Lawsuit against Ooki DAO Takes New Twist as CFTC Commissioner Dissents Ruling

Nicholas Otieno  Sep 26, 2022 12:15  UTC 04:15

3 Min Read

The Commodity Futures Trading Commission (CFTC) has filed a lawsuit against the Ooki DAO platform for engaging in activities that only regulated entities called futures commission merchants (FCM) can perform.

The regulator said the DAO illegally offered leveraged and margined retail commodity transactions in digital assets and failed to adopt customer identification requirements known as KYC.

The watchdog reasoned that the founders (Bean and Kistner) are liable for the DAO’s allegedly illegal behaviour because they held Ooki tokens and voted on governance proposals concerning how the DAO operated.

“The order finds the DAO was an unincorporated association of which Bean and Kistner were actively participating members and liable for the Ooki DAO’s violations of the [Commodity Exchange Act] and CFTC regulations,” the Commission stated,

As a result, the CFTC is seeking penalties against the DAO, including disgorgement, fines, and potential trading and registration bans.

However, CFTC Commissioner Summer Mersinger disagreed with the regulator’s ruling, calling the action “blatant regulation by enforcement”, and said it (the ruling) failed to “rely on the legal authority” of the Commission’s mandate. “I cannot agree with the Commission’s approach of determining liability for DAO token holders based on their participation in governance voting for a number of reasons,” Mersinger wrote.

The way in which the CFTC defined the Ooki DAO as an unincorporated association and determined the founders’ liability could have far-reaching impacts in the world of DeFi and DAOs.
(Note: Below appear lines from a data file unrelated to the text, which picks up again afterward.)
(** [average(this: Observable<T>, project, thisArg?)]:
    [higherOrderMap(project, thisArg)(this)], where [higherOrderMap] is
    the factory above, so that the second argument of the method arrives
    as the second argument of the factory. *)
Definition average {num : Type} {N : Number num} {World : Type}
    (project thisArg : JsArg num World) : AverageOperator num World :=
  average project thisArg JsUndefined.

End Prototype.

(** The two zeros of binary64. *)
Definition is_zero (x : float) : bool :=
  match Prim2SF x with
  | S754_zero _ => true
  | _ => false
  end.

(** NaN and the two infinities of binary64. *)
Definition not_finite (x : float) : bool :=
  match Prim2SF x with
  | S754_nan | S754_infinity _ => true
  | _ => false
  end.

(** * Sample subscriptions

    The sources and projections of the test suite
    ([spec/operators/average-spec.ts]), used to run the theorems on
    concrete inputs. *)

Module Samples.

(** The cold source [--a--b--c--|] with [a = 1], [b = 2], [c = 3]. *)
Definition abc : list (JsValue float) :=
  [JsNumber 1%float; JsNumber 2%float; JsNumber 3%float].

(** [a.average()]: no projection, no [thisArg]. *)
Definition plain {World : Type} : AverageOperator float World :=
  averageOperation None None JsUndefined.

(** ['too bad'], what the failing projection of the tests throws. *)
Definition too_bad : JsValue float := JsString "too bad".

(** A value projection that counts its invocations in the captured
    variable, as [invoked++] does, returns the item, and throws
    ['too bad'] from the item of index [bad] on. *)
Definition counting (bad : nat) : Projection float nat :=
  fun _ x index invoked =>
    if bad <=? index then (S invoked, Throw too_bad)
    else match x with
         | JsNumber n => (S invoked, Return n)
         | _ => (S invoked, Return 0%float)
         end.

(** [a.average(counting)]: a value projection only. *)
Definition counted (bad : nat) : AverageOperator float nat :=
  averageOperation (Some (counting bad)) None JsUndefined.

(** A weight projection: the item of index [i] weighs [i + 1]. *)
Definition by_rank {num : Type} {N : Number num} {World : Type}
    : Projection num World :=
  pure (fun _ index => of_nat (S index)).

(** [a.average(identity, by_rank)]: both projections. *)
Definition ranked {num : Type} {N : Number num} {World : Type}
    : AverageOperator num World :=
  averageOperation (Some identity) (Some by_rank) JsUndefined.

(** The items [1, 2, 4] in exact arithmetic. *)
Definition exact_items : list (JsValue Qc) :=
  [JsNumber (Q2Qc 1); JsNumber (Q2Qc 2); JsNumber (Q2Qc 4)].

(** [cold('--x--|', { x: 42 })]. *)
Definition just42 : list (JsValue float) := [JsNumber 42%float].

End Samples.

(** * Sample subscriptions with equal weights *)

Module Equal_weights.





End Equal_weights.

(** * More sample subscriptions *)

Module Degenerate.

(** A weight projection: the item of index [i] weighs [i], so that the
    first item weighs nothing. *)
Definition by_index {num : Type} {N : Number num} {World : Type}
    : Projection num World :=
  pure (fun _ index => of_nat index).

Definition indexed {World : Type} : AverageOperator float World :=
  averageOperation (Some identity) (Some by_index) JsUndefined.

(** A weight projection: [1] for the first item and [-1] for the others,
    so that the first two weights cancel. *)
Definition cancelling {World : Type} : Projection float World :=
  pure (fun _ index => if index =? 0 then 1%float else (-1)%float).

Definition cancelled {World : Type} : AverageOperator float World :=
  averageOperation (Some identity) (Some cancelling) JsUndefined.

(** The items [1, NaN, 3]. *)
Definition with_nan : list (JsValue float) :=
  [JsNumber 1%float; JsNumber nan; JsNumber 3%float].

End Degenerate.

(** * Properties *)

Section Facts.

Context {num : Type} {N : Number num}.
Variable World : Type.

Implicit Types (this : AverageSubscriber num World) (w : World).
Implicit Types (x err : JsValue num) (pairs : list (num * num)).

(** ** The state machine *)

Lemma active_flags this :
  active this = true ->
  isStopped this = false /\ closed this = false
  /\ stopped (destination this) = false.
Proof.
  unfold active. rewrite !andb_true_iff, !negb_true_iff. tauto.
Qed.

Lemma terminal_flags this :
  terminal this = true ->
  isStopped this = true /\ closed this = true
  /\ stopped (destination this) = true.
Proof.
  unfold terminal. rewrite !andb_true_iff. tauto.
Qed.

Ltac flags H :=
  first [ apply active_flags in H | apply terminal_flags in H ];
  destruct H as (? & ? & ?).

Ltac open_subscriber this :=
  destruct this as [[? ?] ? ? ? ? ? ? ? ? ?]; simpl in *; subst.

Lemma run_cons (s : Signal num) signals
    (st : AverageSubscriber num World * World) :
  run (s :: signals) st = run signals (deliver st s).
Proof. reflexivity. Qed.

Lemma run_app (l1 l2 : list (Signal num))
    (st : AverageSubscriber num World * World) :
  run (l1 ++ l2) st = run l2 (run l1 st).
Proof. apply fold_left_app. Qed.

Lemma run_items_cons x (items : list (JsValue num))
    (st : AverageSubscriber num World * World) :
  run (map (@UpNext num) (x :: items)) st
  = run (map (@UpNext num) items) (next x st).
Proof. reflexivity. Qed.

(** No transition leaves a terminal state. *)
Lemma terminal_deliver this w (s : Signal num) :
  terminal this = true -> deliver (this, w) s = (this, w).
Proof.
  intros H. flags H. open_subscriber this.
  destruct s; reflexivity.
Qed.

Lemma terminal_run (signals : list (Signal num)) this w :
  terminal this = true -> run signals (this, w) = (this, w).
Proof.
  intros H. induction signals as [|s signals IH]; [reflexivity|].
  rewrite run_cons, terminal_deliver by exact H. exact IH.
Qed.

Lemma destination_error_terminal err this :
  active this = true -> terminal (destination_error err this) = true.
Proof.
  intros H. flags H. open_subscriber this. reflexivity.
Qed.

Lemma destination_error_received err this :
  active this = true ->
  received (destination (destination_error err this))
  = received (destination this) ++ [Error err].
Proof.
  intros H. flags H. open_subscriber this. reflexivity.
Qed.

Lemma error_terminal err this :
  active this = true -> terminal (error err this) = true.
Proof.
  intros H. flags H. open_subscriber this. reflexivity.
Qed.

Lemma complete_terminal this :
  active this = true -> terminal (complete this) = true.
Proof.
  intros H. flags H. open_subscriber this.
  unfold complete, _complete; simpl.
  match goal with |- context [negb ?b] => destruct b end; reflexivity.
Qed.

Lemma unsubscribe_terminal this :
  active this = true -> terminal (destination_unsubscribe this) = true.
Proof.
  intros H. flags H. open_subscriber this. reflexivity.
Qed.

(** ** One item *)

(** [_next] on an item whose projections return. *)
Lemma next_returns this w x w' v wt :
  active this = true ->
  projections (project this) (projectWeight this) (thisArg this) x
    (count this) w = (w', inr (v, wt)) ->
  next x (this, w) = (advanced [(v, wt)] this, w').
Proof.
  intros Ha Hp. flags Ha. unfold next, _next, projections in *. simpl fst.
  destruct (isStopped this); [discriminate|].
  destruct (call_projection _ _ _ _ _) as [w1 [v1|e1]];
    [|discriminate].
  destruct (projectWeight this _ _ _ _) as [w2 [wt2|e2]];
    [|discriminate].
  injection Hp as -> -> ->.
  open_subscriber this. unfold advanced, destination_next; simpl.
  rewrite Nat.add_1_r.
  match goal with |- context [if ?b then _ else _] => destruct b end;
    simpl; try rewrite app_nil_r; reflexivity.
Qed.

(** [_next] on an item on which a projection throws. *)
Lemma next_throws this w x w' err :
  active this = true ->
  projections (project this) (projectWeight this) (thisArg this) x
    (count this) w = (w', inl err) ->
  next x (this, w) = (destination_error err this, w').
Proof.
  intros Ha Hp. flags Ha. unfold next, _next, projections in *. simpl fst.
  destruct (isStopped this); [discriminate|].
  destruct (call_projection _ _ _ _ _) as [w1 [v1|e1]].
  - destruct (projectWeight this _ _ _ _) as [w2 [wt2|e2]];
      [discriminate|].
    injection Hp as -> ->. reflexivity.
  - injection Hp as -> ->. reflexivity.
Qed.

(** ** Sequences of items *)

Lemma advanced_nil this : advanced [] this = this.
Proof.
  open_subscriber this. unfold advanced; simpl.
  rewrite Nat.add_0_r.
  match goal with |- context [if ?b then _ else _] => destruct b end;
    simpl; rewrite app_nil_r; reflexivity.
Qed.

Lemma advanced_cons p pairs this :
  advanced pairs (advanced [p] this) = advanced (p :: pairs) this.
Proof.
  destruct p as [v wt]. open_subscriber this. unfold advanced; simpl.
  rewrite <- Nat.add_assoc. simpl.
  match goal with |- context [if ?b then _ else _] => destruct b end;
    simpl; rewrite <- app_assoc; reflexivity.
Qed.

Lemma advanced_active pairs this :
  active (advanced pairs this) = active this.
Proof. reflexivity. Qed.

(** Items whose projections all return take the subscriber to
    [advanced]. *)
Lemma run_items_return (items : list (JsValue num)) :
  forall this w w' pairs,
    active this = true ->
    project_all (project this) (projectWeight this) (thisArg this) items
      (count this) w = (w', pairs, None) ->
    run (map (@UpNext num) items) (this, w) = (advanced pairs this, w').
Proof.
  induction items as [|x items IH]; intros this w w' pairs Ha Hp.
  - simpl in Hp. injection Hp as <- <-.
    rewrite advanced_nil. reflexivity.
  - simpl in Hp.
    destruct (projections _ _ _ x _ w) as [w1 [e|[v wt]]] eqn:Hx;
      [discriminate|].
    destruct (project_all _ _ _ items _ w1) as [[w2 ps] e] eqn:Hrest.
    injection Hp as -> <- ->.
    rewrite run_items_cons, (@next_returns this w x w1 v wt Ha Hx).
    rewrite (IH (advanced [(v, wt)] this) w1 w' ps).
    + rewrite advanced_cons. reflexivity.
    + exact Ha.
    + simpl. rewrite Nat.add_1_r. exact Hrest.
Qed.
The enforcement action is already having a worrying impact on certain DAOs. On Saturday, Delphi Labs General Counsel Gabriel Shapiro tweeted: “Already seeing DAO delegates talking about quitting their roles.”

The DAO Controversy

DAOs have become so big in the crypto landscape that there’s a belief that all consumers are going to be working for them in the future. With over 4,000 decentralized autonomous organizations already in existence and holding more than $8 billion in their treasuries, they represent a new wave of corporate organizations that cannot be ignored.

However, some people call DAOs anarchistic as such organizations don’t have a real hierarchy, no CEO, no supervisors, no board of directors and no boss. Instead, DAOs operate as collectives on blockchain technology where traditional employer administrative functions, like recording hours, issuing payments, and approving and executing contracts, are all done by computer. Despite all negative views about DAOs on the media platforms, these organizations have become popular structures for contractors, investment clubs, charities, freelance networks, venture funds, and philanthropies.

But one disturbing question about DAOs that no one can completely answer is: Who inside the DAO is accountable if something goes wrong?

Attorneys beginning to specialize in the growing field agree this is an interesting question and one that elicits serious debate, but it is far from being settled.

Because DAO is decentralized, all the proposals and decisions are made by the members, who may or may not be considered partners in the traditional legal sense.

If a DAO is treated in court as a general partnership, then each member of the DAO would be treated as 100% responsible for any judgment against it, with all of their personal assets on the line.